(Data excerpts)

^^^^

(** The two lists item discovery returns: every campaign reference has
    the type ['Campaign'], every reward reference the type
    ['Reward::Campaign'], every reference has a truthy id, and no
    reference is in both lists.  Both are drawn, in order, from the
    references of the catalog pages read in the run, taken in the
    order the pages were read; apart from the request for the
    categories and one request per category, which learns its page
    count, every request of the run is such a read. *)
Theorem items_are_partitioned_by_type :
  forall (X : externals) (uid : string) (hdrs : list (string * string)) (w : world)
         (campaigns rewards : list (pyval * pyval)) (w' : world),
    get_bdo_promo_items X uid hdrs w = (Ok (campaigns, rewards), w') ->
    Forall (fun item => fst item = PStr "Campaign" /\ Py.truthy (snd item) = true)
           campaigns
    /\ Forall (fun item => fst item = PStr "Reward::Campaign"
                           /\ Py.truthy (snd item) = true) rewards
    /\ (forall item, In item campaigns -> ~ In item rewards)
    /\ exists (ids : list pyval) (reads : list page_read),
        fst (get_bdo_promo_categories X uid hdrs w)
        = Ok (PDict [("uuid", PStr uid); ("categories", PList ids)])
        /\ Forall (reads_page X hdrs) reads
        /\ read_in_order (sent w ++ [get_request categories_url hdrs]) reads (sent w')
        /\ List.length (sent w')
           = List.length (sent w) + 1 + List.length ids + List.length reads
        /\ campaigns = filter (fun item => Py.eq_str (fst item) "Campaign")
                              (flat_map read_refs reads)
        /\ rewards = filter (fun item => Py.eq_str (fst item) "Reward::Campaign")
                            (flat_map read_refs reads).
Proof.
  intros X uid hdrs w campaigns rewards w' H.
  unfold get_bdo_promo_items in H.
  apply bind_ok in H. destruct H as (categories & w1 & Hcategories & H).
  apply bind_ok in H. destruct H as (category_ids & w2 & Hids & H).
  apply bind_ok in H. destruct H as (all_items & w3 & Hloop & H).
  unfold ret in H. injection H as <- <- <-.
  assert (Hall : Forall truthy_item all_items).
  { eapply for_each_invariant; [| apply Forall_nil | exact Hloop].
    intros c acc w0 acc' w0' Hacc Hc.
    eapply fetch_category_items_truthy; eassumption. }
  assert (Htype : forall (item : pyval * pyval) tag,
             Py.eq_str (fst item) tag = true -> fst item = PStr tag).
  { intros [ty iid] tag Heq. simpl in *.
    destruct ty; try discriminate.
    apply String.eqb_eq in Heq. subst. reflexivity. }
  split; [| split; [| split]].
  - apply Forall_forall. intros item Hin.
    apply filter_In in Hin. destruct Hin as [Hin Heq].
    split; [apply Htype; exact Heq |].
    rewrite Forall_forall in Hall. apply (Hall item Hin).
  - apply Forall_forall. intros item Hin.
    apply filter_In in Hin. destruct Hin as [Hin Heq].
    split; [apply Htype; exact Heq |].
    rewrite Forall_forall in Hall. apply (Hall item Hin).
  - intros item Hc Hr.
    apply filter_In in Hc. destruct Hc as [_ Hc].
    apply filter_In in Hr. destruct Hr as [_ Hr].
    apply Htype in Hc. apply Htype in Hr. rewrite Hc in Hr. discriminate.
  - rewrite Hcategories. cbn [fst].
    destruct (get_bdo_promo_categories_ok X uid hdrs w categories w1 Hcategories)
      as (ids & -> & Hsent).
    unfold lift in Hids. cbn in Hids. injection Hids as <- <-.
    assert (Hstart : discovered X hdrs (sent w1) 0 [] w1).
    { exists []. split; [constructor | split; [| split; [reflexivity |]]].
      - apply read_none with (more := []). rewrite app_nil_r. reflexivity.
      - cbn [List.length]. lia. }
    destruct (discovered_categories X uid hdrs (sent w1) ids 0 [] w1 all_items w3
                Hstart Hloop)
      as (reads & Hreads & Horder & -> & Hlen).
    exists ids, reads.
    rewrite Hsent in Horder, Hlen. rewrite length_app in Hlen. cbn [List.length] in Hlen.
    repeat split; try assumption; try reflexivity; lia.
Qed.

^^^^

## What to do
Exactly as they appear above, write out the line containing "split; [reflexivity |]]]." and each line that comes after it in the records.

## Expected answer
    { exists []. split; [constructor | split; [| split; [reflexivity |]]].
      - apply read_none with (more := []). rewrite app_nil_r. reflexivity.
      - cbn [List.length]. lia. }
    destruct (discovered_categories X uid hdrs (sent w1) ids 0 [] w1 all_items w3
                Hstart Hloop)
      as (reads & Hreads & Horder & -> & Hlen).
    exists ids, reads.
    rewrite Hsent in Horder, Hlen. rewrite length_app in Hlen. cbn [List.length] in Hlen.
    repeat split; try assumption; try reflexivity; lia.
Qed.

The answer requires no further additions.